With the line that contains "match read_choice read_language choice with" as the final line, return every line from the start of the data below exactly.

(Dataset entries)
=== Section Start ===
Lemma read_mode p choice :
  kp_preferred_mode p = None ->
  fold_pairs read_knowledge_item p (optional_pair "preferred_mode" choice) =
  match read_choice parse_retrieval_mode_value choice with
  | Some mode => Some (with_choices mode (kp_query_kind p) (kp_required_language p) p)
  | None => None
  end.
Proof.
  intros H. destruct p; simpl in H; subst. destruct choice as [text|]; simpl; [read_value|done].
  - by destruct (parse_retrieval_mode_value text).
Qed.

Lemma read_kind p choice :
  kp_query_kind p = None ->
  fold_pairs read_knowledge_item p (optional_pair "query_kind" choice) =
  match read_choice parse_query_kind_value choice with
  | Some kind => Some (with_choices (kp_preferred_mode p) kind (kp_required_language p) p)
  | None => None
  end.
Proof.
  intros H. destruct p; simpl in H; subst. destruct choice as [text|]; simpl; [read_value|done].
  - by destruct (parse_query_kind_value text).
Qed.

Lemma read_required_language p choice :
  kp_required_language p = None ->
  fold_pairs read_knowledge_item p (optional_pair "required_language" choice) =
  match read_choice read_language choice with
  | Some language => Some (with_choices (kp_preferred_mode p) (kp_query_kind p) language p)
  | None => None
  end.
Proof.
  intros H. destruct p; simpl in H; subst. destruct choice as [text|]; simpl; [read_value|done].
  - unfold read_language.
    by destruct (is_empty (canonicalize_keyword_token text)).
Qed.

Ltac grow_list :=
  intros; repeat match goal with p : DaemonKnowledgePayload |- _ => destruct p end;
  try read_value; unfold with_lists; simpl; rewrite ?app_nil_r, ?app_assoc; try done.

Lemma read_corpora p values :
  fold_pairs read_knowledge_item p (pairs_of "allowed_corpus" values) =
  if all_filled values then Some (with_lists (kp_allowed_corpora p ++ values) (kp_domain_tags p)
                                    (kp_required_tags p) (kp_changed_sources p) p) else None.
Proof.
  apply (read_list p _ values (fun p l => with_lists (kp_allowed_corpora p ++ l) (kp_domain_tags p)
    (kp_required_tags p) (kp_changed_sources p) p)); grow_list.
Qed.

Lemma read_domain_tags p values :
  fold_pairs read_knowledge_item p (pairs_of "domain_tag" values) =
  if all_filled values then Some (with_lists (kp_allowed_corpora p) (kp_domain_tags p ++ values)
                                    (kp_required_tags p) (kp_changed_sources p) p) else None.
Proof.
  apply (read_list p _ values (fun p l => with_lists (kp_allowed_corpora p) (kp_domain_tags p ++ l)
    (kp_required_tags p) (kp_changed_sources p) p)); grow_list.
Qed.

Lemma read_required_tags p values :
  fold_pairs read_knowledge_item p (pairs_of "required_tag" values) =
  if all_filled values then Some (with_lists (kp_allowed_corpora p) (kp_domain_tags p)
                                    (kp_required_tags p ++ values) (kp_changed_sources p) p) else None.
Proof.
  apply (read_list p _ values (fun p l => with_lists (kp_allowed_corpora p) (kp_domain_tags p)
    (kp_required_tags p ++ l) (kp_changed_sources p) p)); grow_list.
Qed.

Lemma read_changed_sources p values :
  fold_pairs read_knowledge_item p (pairs_of "changed_source" values) =
  if all_filled values then Some (with_lists (kp_allowed_corpora p) (kp_domain_tags p)
                                    (kp_required_tags p) (kp_changed_sources p ++ values) p) else None.
Proof.
  apply (read_list p _ values (fun p l => with_lists (kp_allowed_corpora p) (kp_domain_tags p)
    (kp_required_tags p) (kp_changed_sources p ++ l) p)); grow_list.
Qed.

(** *** The commands *)

Definition retrieve_pairs (command : CliCommand) (query_text : string) : list (string * string) :=
  ((((((([("operation", "retrieve")] ++ [("query_text", percent_encode_payload_value query_text)])
    ++ optional_pair "preferred_mode" (cc_knowledge_preferred_mode command))
    ++ optional_pair "query_kind" (cc_knowledge_query_kind command))
    ++ optional_pair "required_language" (cc_knowledge_required_language command))
    ++ pairs_of "allowed_corpus" (cc_knowledge_allowed_corpora command))
    ++ pairs_of "domain_tag" (cc_knowledge_domain_tags command))
    ++ pairs_of "required_tag" (cc_knowledge_required_tags command)).

Lemma parse_pairs payload pairs :
  payload <> "" -> payload_items payload = item_text <$> pairs ->
  Forall (fun pair => key_ok pair.1) pairs ->
  parse_knowledge_payload payload =
  match fold_pairs read_knowledge_item empty_knowledge_payload pairs with
  | Some parsed => if knowledge_payload_consistent parsed then Some parsed else None
  | None => None
  end.
Proof.
  intros Hne Hi Hk. unfold parse_knowledge_payload. rewrite (proj2 (is_empty_false _) Hne), Hi.
  by rewrite fold_items_pairs.
Qed.

Lemma append_items_not_empty payload key values : payload <> "" -> append_items payload key values <> "".
Proof.
  revert payload. induction values as [|value values IH]; intros payload H; [done|].
  apply IH. by destruct payload.
Qed.

Lemma append_optional_not_empty payload key value : payload <> "" -> append_optional_item payload key value <> "".
Proof. intros H. destruct value; [|done]. by destruct payload. Qed.

Lemma retrieve_read command query_text :
  query_text <> "" -> cc_knowledge_command command = CliKnowledgeCommandKind.Retrieve ->
  cc_knowledge_query_text command = Some query_text ->
  match fold_pairs read_knowledge_item empty_knowledge_payload (retrieve_pairs command query_text) with
  | Some parsed => if knowledge_payload_consistent parsed then Some parsed else None
  | None => None
  end = knowledge_meant command.
Proof.
  intros Hq Hc Ht. unfold retrieve_pairs. rewrite !fold_pairs_app. cbn [fold_pairs].
  unfold knowledge_meant. rewrite Hc, Ht.
  change (read_knowledge_item empty_knowledge_payload "operation" "retrieve")
    with (Some (with_texts "retrieve" "" empty_knowledge_payload)).
  cbv iota beta. rewrite read_encoded.
  change (read_knowledge_value _ "query_text" query_text)
    with (Some (with_texts "retrieve" query_text (with_texts "retrieve" "" empty_knowledge_payload))).
  cbv iota beta. rewrite read_mode by done.
  destruct (read_choice parse_retrieval_mode_value _) as [mode|]; [|done].
  rewrite read_kind by done. destruct (read_choice parse_query_kind_value _) as [kind|]; [|done].
  rewrite read_required_language by done. destruct (read_choice read_language _) as [language|]; [|done].
  rewrite read_corpora. destruct (all_filled (cc_knowledge_allowed_corpora command)); [|done].
  rewrite read_domain_tags. destruct (all_filled (cc_knowledge_domain_tags command)); [|done].
  rewrite read_required_tags. destruct (all_filled (cc_knowledge_required_tags command)); [|done].
  unfold knowledge_payload_consistent. simpl. by rewrite (proj2 (is_empty_false _) Hq).
Qed.

(** The daemon understands every knowledge command as the client meant it, whatever characters
    its texts are made of; it refuses one whose choices are unknown or whose lists hold an
    empty text. *)
Theorem knowledge_command_received command payload :
  build_knowledge_frame command = Some payload ->
  parse_knowledge_payload payload = knowledge_meant command.
Proof.
  unfold build_knowledge_frame. destruct (cc_knowledge_command command) eqn:Hc; cbn [knowledge_operation_name is_empty].
  - done.
  - intros [= <-]. unfold knowledge_meant. rewrite Hc. by vm_compute.
  - destruct (cc_knowledge_query_text command) as [query_text|] eqn:Hq; [|done].
    destruct (is_empty query_text) eqn:He; [done|]. apply is_empty_false in He. intros [= <-].
    rewrite <-(retrieve_read command query_text He Hc Hq). apply parse_pairs.
    + repeat apply append_items_not_empty. by repeat apply append_optional_not_empty.
    + repeat (apply items_append_list; [done|]). repeat (apply items_append_optional; [done|]).
      by apply items_append_item.
    + unfold retrieve_pairs. rewrite !Forall_app.
      split_and!; try (by apply pairs_of_keys); try (by apply optional_pair_keys); by repeat constructor.
  - intros [= <-]. unfold knowledge_meant. rewrite Hc.
    rewrite (parse_pairs _ ([("operation", "refresh")] ++
      pairs_of "changed_source" (cc_knowledge_refresh_changed_sources command))).
    + rewrite fold_pairs_app. cbn [fold_pairs].
      change (read_knowledge_item empty_knowledge_payload "operation" "refresh")
        with (Some (with_texts "refresh" "" empty_knowledge_payload)). cbv iota beta.
      rewrite read_changed_sources. by destruct (all_filled _).
    + by apply append_items_not_empty.
    + by apply items_append_list.
    + apply Forall_app. split; [by repeat constructor|by apply pairs_of_keys].
Qed.
Definition handle_diag (diagnostics_enabled : bool)
    (execute : option (DiagnosticsCommand -> DiagnosticsAnswer))
    (command_name request_id actor_ref : string) : RuntimeDispatchResult :=
  if negb diagnostics_enabled then make_rejected_diag_result request_id "diag_disabled" "403" else
  if negb (is_read_only_diag_command command_name)
  then make_rejected_diag_result request_id "diag_command_not_allowed" "403" else
  match execute with
  | None => make_rejected_diag_result request_id "diag_service_unavailable" "503"
  | Some execute =>
      let answer :=
        execute {| dgc_command_id := request_id; dgc_command_name := command_name;
                   dgc_request_scope := "runtime"; dgc_timeout_ms := 1000;
                   dgc_actor_ref := actor_ref |} in
      if negb (dga_ok answer) then make_rejected_diag_result request_id "diag_execution_failed" "503"
      else completed_reply (reply_envelope request_id (dga_snapshot_id answer) "ipc_uds" "200"
             (dga_summary answer) (Some (response_result request_id (dga_summary answer) true)))
  end.

(** ** Knowledge *)

Definition escape_json_char (ch : Ascii.ascii) : string :=
  let c := char_code ch in
  if c =? 34 then String "092" (String "034" "") else
  if c =? 92 then String "092" (String "092" "") else
  if c =? 8 then String "092" "b" else
  if c =? 12 then String "092" "f" else
  if c =? 10 then String "092" "n" else
  if c =? 13 then String "092" "r" else
  if c =? 9 then String "092" "t" else
  if c <? 32 then
    String "092" ("u00" +:+ String (hex_digit (Z.land (Z.shiftr c 4) 15))
                              (String (hex_digit (Z.land c 15)) "")) else
  String ch "".

Fixpoint escape_json_string (input : string) : string :=
  match input with
  | EmptyString => EmptyString
  | String ch rest => escape_json_char ch +:+ escape_json_string rest
  end.

Definition json_string (input : string) : string := quoted_text (escape_json_string input).

Definition json_array (values : list string) : string :=
  "[" +:+ (joined_with "," (json_string <$> values) +:+ "]").

Module HealthState.
Inductive HealthState := Unknown | Healthy | Degraded | Unhealthy.
End HealthState.
Abbreviation HealthState := HealthState.HealthState.

Module FreshnessState.
Inductive FreshnessState := Fresh | StaleAllowed | StaleRejected | Unknown.
End FreshnessState.
Abbreviation FreshnessState := FreshnessState.FreshnessState.

Module RefreshStatus.
Inductive RefreshStatus := Accepted | Busy | Completed | Failed.
#[global] Instance RefreshStatus_eq_dec : EqDecision RefreshStatus.
Proof. solve_decision. Defined.
End RefreshStatus.
Abbreviation RefreshStatus := RefreshStatus.RefreshStatus.

Definition health_state_name (state : HealthState) : string :=
  match state with
  | HealthState.Unknown => "unknown"
  | HealthState.Healthy => "healthy"
  | HealthState.Degraded => "degraded"
  | HealthState.Unhealthy => "unhealthy"
  end.

Definition freshness_state_name (state : FreshnessState) : string :=
  match state with
  | FreshnessState.Fresh => "fresh"
  | FreshnessState.StaleAllowed => "stale_allowed"
  | FreshnessState.StaleRejected => "stale_rejected"
  | FreshnessState.Unknown => "unknown"
  end.

Definition refresh_status_name (status : RefreshStatus) : string :=
  match status with
  | RefreshStatus.Accepted => "accepted"
  | RefreshStatus.Busy => "busy"
  | RefreshStatus.Completed => "completed"
  | RefreshStatus.Failed => "failed"
  end.

Definition retrieval_mode_name (mode : RetrievalMode) : string :=
  match mode with
  | LexicalOnly => "lexical_only"
  | DenseOnly => "dense_only"
  | Hybrid => "hybrid"
  end.

Record KnowledgeHealthSnapshot := {
  khs_state : HealthState;
  khs_active_snapshot_id : string;
  khs_freshness_state : FreshnessState;
  khs_vector_backend_available : bool;
  khs_last_known_good_available : bool;
  khs_degraded_return_count : Z;
  khs_refresh_in_flight : bool;
  khs_last_refresh_status : option RefreshStatus;
  khs_reason_codes : list string;
}.

Record RefreshResult := {
  krr_status : RefreshStatus;
  krr_refresh_id : string;
  krr_error : option ErrorInfo;
}.

(** A slice of evidence, as far as it is answered: its snippet and its citation. *)
Record EvidenceBundle := {
  evb_slices : list (string * string);
  evb_degraded : bool;
}.

Record KnowledgeRetrieveResult := {
  kvr_ok : bool;
  kvr_mode : RetrievalMode;
  kvr_evidence : option EvidenceBundle;
  kvr_reason_codes : list string;
  kvr_warning_count : Z;
  kvr_warning_summary : list string;
  kvr_corpus_summary : list string;
  kvr_vector_backend_ready : bool;
  kvr_sparse_hit_count : Z;
  kvr_dense_hit_count : Z;
  kvr_error : option ErrorInfo;
}.

(** The fields of a query that the daemon sets. *)
Record KnowledgeQuery := {
  kq_request_id : string;
  kq_query_text : string;
  kq_preferred_mode : option RetrievalMode;
  kq_query_kind : KnowledgeQueryKind;
  kq_domain_tags : list string;
  kq_allowed_corpora : list string;
  kq_required_tags : list string;
  kq_required_language : option string;
  kq_top_k : Z;
  kq_max_context_projection_items : Z;
  kq_allow_stale : bool;
}.

(** [IKnowledgeService] *)
Record KnowledgeService := {
  kns_health_snapshot : KnowledgeHealthSnapshot;
  kns_request_refresh : list string -> RefreshResult;
  kns_retrieve : KnowledgeQuery -> KnowledgeRetrieveResult;
}.

Definition object_text (members : list (string * string)) : string :=
  "{" +:+ (joined_with "," ((fun member => raw_member member.1 member.2) <$> members) +:+ "}").

Definition format_knowledge_health_payload (snapshot : KnowledgeHealthSnapshot) : string :=
  object_text
    [("operation", quoted_text "health");
     ("state", json_string (health_state_name (khs_state snapshot)));
     ("active_snapshot_id", json_string (khs_active_snapshot_id snapshot));
     ("freshness_state", json_string (freshness_state_name (khs_freshness_state snapshot)));
     ("vector_backend_available", bool_json (khs_vector_backend_available snapshot));
     ("last_known_good_available", bool_json (khs_last_known_good_available snapshot));
     ("degraded_return_count", to_string (khs_degraded_return_count snapshot));
     ("refresh_in_flight", bool_json (khs_refresh_in_flight snapshot));
     ("last_refresh_status",
       match khs_last_refresh_status snapshot with
       | Some status => json_string (refresh_status_name status)
       | None => "null"
       end);
     ("reason_codes", json_array (khs_reason_codes snapshot))].

Definition error_member (error : option ErrorInfo) : list (string * string) :=
  match error with
  | Some error => [("error_ref", json_string (esr_ref_id (ei_source_ref error)))]
  | None => []
  end.

Definition format_knowledge_refresh_payload (refresh_result : RefreshResult) : string :=
  object_text
    ([("operation", quoted_text "refresh");
      ("status", json_string (refresh_status_name (krr_status refresh_result)));
      ("refresh_id", json_string (krr_refresh_id refresh_result))]
     ++ error_member (krr_error refresh_result)).

Definition format_knowledge_retrieve_payload (result : KnowledgeRetrieveResult) : string :=
  let slices := match kvr_evidence result with Some evidence => evb_slices evidence | None => [] end in
  let degraded := match kvr_evidence result with Some evidence => evb_degraded evidence | None => false end in
  let first := default ("", "") (head slices) in
  object_text
    ([("operation", quoted_text "retrieve");
      ("ok", bool_json (kvr_ok result));
      ("mode", json_string (retrieval_mode_name (kvr_mode result)));
      ("degraded", bool_json degraded);
      ("reason_codes", json_array (kvr_reason_codes result));
      ("warning_count", to_string (kvr_warning_count result));
      ("warning_summary", json_array (kvr_warning_summary result));
      ("corpus_summary", json_array (kvr_corpus_summary result));
      ("selected_corpora", json_array (kvr_corpus_summary result));
      ("vector_backend_ready", bool_json (kvr_vector_backend_ready result));
      ("sparse_hit_count", to_string (kvr_sparse_hit_count result));
      ("dense_hit_count", to_string (kvr_dense_hit_count result));
      ("slice_count", to_string (Z.of_nat (length slices)));
      ("first_citation", json_string first.2);
      ("first_snippet", json_string first.1)]
     ++ error_member (kvr_error result)).

Definition make_knowledge_response (packet : InboundPacket) (payload : string) : RuntimeDispatchResult :=
  completed_reply (reply_envelope (ip_packet_id packet) (ip_packet_id packet)
    (ip_protocol_kind packet) "200" payload (Some (response_result (ip_packet_id packet) payload true))).

(** The error's reference if it has one, the given one otherwise. *)
Definition failure_ref (error : option ErrorInfo) (fallback : string) : string :=
  match error with
  | Some error => if is_empty (esr_ref_id (ei_source_ref error)) then fallback else esr_ref_id (ei_source_ref error)
  | None => fallback
  end.

Definition knowledge_query (packet : InboundPacket) (payload : DaemonKnowledgePayload) : KnowledgeQuery :=
  {| kq_request_id := if is_empty (ip_packet_id packet) then "knowledge-retrieve" else ip_packet_id packet;
     kq_query_text := kp_query_text payload; kq_preferred_mode := kp_preferred_mode payload;
     kq_query_kind := default FactLookup (kp_query_kind payload);
     kq_domain_tags := kp_domain_tags payload; kq_allowed_corpora := kp_allowed_corpora payload;
     kq_required_tags := kp_required_tags payload;
     kq_required_language := kp_required_language payload; kq_top_k := 3;
     kq_max_context_projection_items := 3; kq_allow_stale := false |}.

Definition make_knowledge_dispatch_result (packet : InboundPacket) (payload : DaemonKnowledgePayload)
    (knowledge_service : option KnowledgeService) : RuntimeDispatchResult :=
  match knowledge_service with
  | None => make_rejected_result AccessErrorCode.RuntimeDispatchFailed "knowledge_unavailable"
  | Some service =>
      if bool_decide (kp_operation payload = "health")
      then make_knowledge_response packet (format_knowledge_health_payload (kns_health_snapshot service)) else
      if bool_decide (kp_operation payload = "refresh")
      then
        let refresh_result := kns_request_refresh service (kp_changed_sources payload) in
        match krr_status refresh_result with
        | RefreshStatus.Accepted =>
            make_knowledge_response packet (format_knowledge_refresh_payload refresh_result)
        | RefreshStatus.Busy =>
            make_rejected_result AccessErrorCode.RuntimeDispatchFailed "knowledge_refresh_busy"
        | _ =>
            make_rejected_result AccessErrorCode.RuntimeDispatchFailed
              (failure_ref (krr_error refresh_result) "knowledge_refresh_failed")
        end
      else
        let retrieve_result := kns_retrieve service (knowledge_query packet payload) in
        if kvr_ok retrieve_result
        then make_knowledge_response packet (format_knowledge_retrieve_payload retrieve_result)
        else make_rejected_result AccessErrorCode.RuntimeDispatchFailed
               (failure_ref (kvr_error retrieve_result) "knowledge_retrieve_failed")
  end.


(** ** Who is told about a task *)

Definition is_owner (r : AsyncTaskRegistry) (id : string) (owner : DaemonTaskOwner)
    (at_ : RegistryInstants) : bool :=
  snd (validate_ownership r id (dto_actor_ref owner) (dto_ownership_token owner)
         (rin_prune at_) (rin_now at_) (rin_unix at_)).

(** The receipt is there when it is looked for, and the caller owns it. *)
Definition owned_task (r : AsyncTaskRegistry) (id : string) (owner : DaemonTaskOwner)
    (at_ : RegistryInstants) (stored : StoredReceipt) : Prop :=
  reg_receipts r !! id = Some stored /\ rin_query at_ < atr_expires_at (sre_receipt stored) /\
  is_owner r id owner at_ = true.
=== Section End ===
Answer to the exercise.
Lemma read_mode p choice :
  kp_preferred_mode p = None ->
  fold_pairs read_knowledge_item p (optional_pair "preferred_mode" choice) =
  match read_choice parse_retrieval_mode_value choice with
  | Some mode => Some (with_choices mode (kp_query_kind p) (kp_required_language p) p)
  | None => None
  end.
Proof.
  intros H. destruct p; simpl in H; subst. destruct choice as [text|]; simpl; [read_value|done].
  - by destruct (parse_retrieval_mode_value text).
Qed.

Lemma read_kind p choice :
  kp_query_kind p = None ->
  fold_pairs read_knowledge_item p (optional_pair "query_kind" choice) =
  match read_choice parse_query_kind_value choice with
  | Some kind => Some (with_choices (kp_preferred_mode p) kind (kp_required_language p) p)
  | None => None
  end.
Proof.
  intros H. destruct p; simpl in H; subst. destruct choice as [text|]; simpl; [read_value|done].
  - by destruct (parse_query_kind_value text).
Qed.

Lemma read_required_language p choice :
  kp_required_language p = None ->
  fold_pairs read_knowledge_item p (optional_pair "required_language" choice) =
  match read_choice read_language choice with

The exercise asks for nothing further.